━━ RECORD SET ━━
(** After a notification that armed the timer: every later mutation
    comes when the timer is due, so the snapshot before it is written
    first. *)
Lemma spaced_tail (wait : Z) (rest : list (Z * obj)) : forall s w (cur : obj),
  (forall a b, shouldPersist (o s) a b = true) ->
  timer s = Some (clock w + debounceTime (o s)) ->
  heap w !! store s = Some cur ->
  Forall (fun p => debounceTime (o s) <= p.1) rest ->
  debounceTime (o s) <= wait ->
  calls (run generateStructureId s
           (flat_map (fun p => [EAdvance p.1; EMutate p.2; ENotify]) rest
            ++ [EAdvance wait]) w).2 =
    calls w
    ++ spacedCalls generateStructureId (key s) (o s) (userProvidedKey w)
         cur rest
    ++ writeCalls (key s) (o s) (List.last (map snd rest) cur).
Proof.
  induction rest as [|[dt fields] rest IH];
    intros s w cur Hsp Htimer Hcur Hgaps Hwait.
  - cbn -[persistData]. unfold_monad. rewrite fireTimer_eq. unfold sleep.
    cbn -[persistData]. rewrite Htimer.
    destruct (Z.leb_spec (clock w + debounceTime (o s)) (clock w + wait));
      [ | lia ].
    rewrite persistData_eq. cbn. rewrite Hcur, Hsp. reflexivity.
  - apply Forall_cons in Hgaps as [Hdt Hgaps]. cbn [fst] in Hdt.
    change (map snd ((dt, fields) :: rest)) with (fields :: map snd rest).
    rewrite last_cons.
    cbn -[onMutation fireTimer persistData List.last]. unfold_monad.
    rewrite fireTimer_eq. unfold sleep.
    cbn -[onMutation persistData List.last]. rewrite Htimer.
    destruct (Z.leb_spec (clock w + debounceTime (o s)) (clock w + dt));
      [ | lia ].
    rewrite persistData_eq. cbn -[onMutation List.last].
    rewrite Hcur. cbn -[onMutation List.last]. rewrite Hsp.
    unfold modify. cbn -[onMutation List.last]. rewrite onMutation_eq.
    cbn -[List.last].
    rewrite list_lookup_alter_eq, Hcur. cbn -[List.last]. rewrite Hsp.
    erewrite IH; cbn -[List.last]; try eassumption.
    + rewrite <- !app_assoc. reflexivity.
    + reflexivity.
    + rewrite list_lookup_alter_eq, Hcur. reflexivity.
Qed.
━━━
THE PROBLEM. All records must be repeated exactly, with none skipped.

REPLY TO THE TASK.
(** After a notification that armed the timer: every later mutation
    comes when the timer is due, so the snapshot before it is written
    first. *)
Lemma spaced_tail (wait : Z) (rest : list (Z * obj)) : forall s w (cur : obj),
  (forall a b, shouldPersist (o s) a b = true) ->
  timer s = Some (clock w + debounceTime (o s)) ->
  heap w !! store s = Some cur ->
  Forall (fun p => debounceTime (o s) <= p.1) rest ->
  debounceTime (o s) <= wait ->
  calls (run generateStructureId s
           (flat_map (fun p => [EAdvance p.1; EMutate p.2; ENotify]) rest
            ++ [EAdvance wait]) w).2 =
    calls w
    ++ spacedCalls generateStructureId (key s) (o s) (userProvidedKey w)
         cur rest
    ++ writeCalls (key s) (o s) (List.last (map snd rest) cur).
Proof.
  induction rest as [|[dt fields] rest IH];
    intros s w cur Hsp Htimer Hcur Hgaps Hwait.
  - cbn -[persistData]. unfold_monad. rewrite fireTimer_eq. unfold sleep.
    cbn -[persistData]. rewrite Htimer.
    destruct (Z.leb_spec (clock w + debounceTime (o s)) (clock w + wait));
      [ | lia ].
    rewrite persistData_eq. cbn. rewrite Hcur, Hsp. reflexivity.
  - apply Forall_cons in Hgaps as [Hdt Hgaps]. cbn [fst] in Hdt.
    change (map snd ((dt, fields) :: rest)) with (fields :: map snd rest).
    rewrite last_cons.
    cbn -[onMutation fireTimer persistData List.last]. unfold_monad.
    rewrite fireTimer_eq. unfold sleep.
    cbn -[onMutation persistData List.last]. rewrite Htimer.
    destruct (Z.leb_spec (clock w + debounceTime (o s)) (clock w + dt));
      [ | lia ].
    rewrite persistData_eq. cbn -[onMutation List.last].
    rewrite Hcur. cbn -[onMutation List.last]. rewrite Hsp.
    unfold modify. cbn -[onMutation List.last]. rewrite onMutation_eq.
    cbn -[List.last].
    rewrite list_lookup_alter_eq, Hcur. cbn -[List.last]. rewrite Hsp.
    erewrite IH; cbn -[List.last]; try eassumption.
    + rewrite <- !app_assoc. reflexivity.
    + reflexivity.
    + rewrite list_lookup_alter_eq, Hcur. reflexivity.
Qed.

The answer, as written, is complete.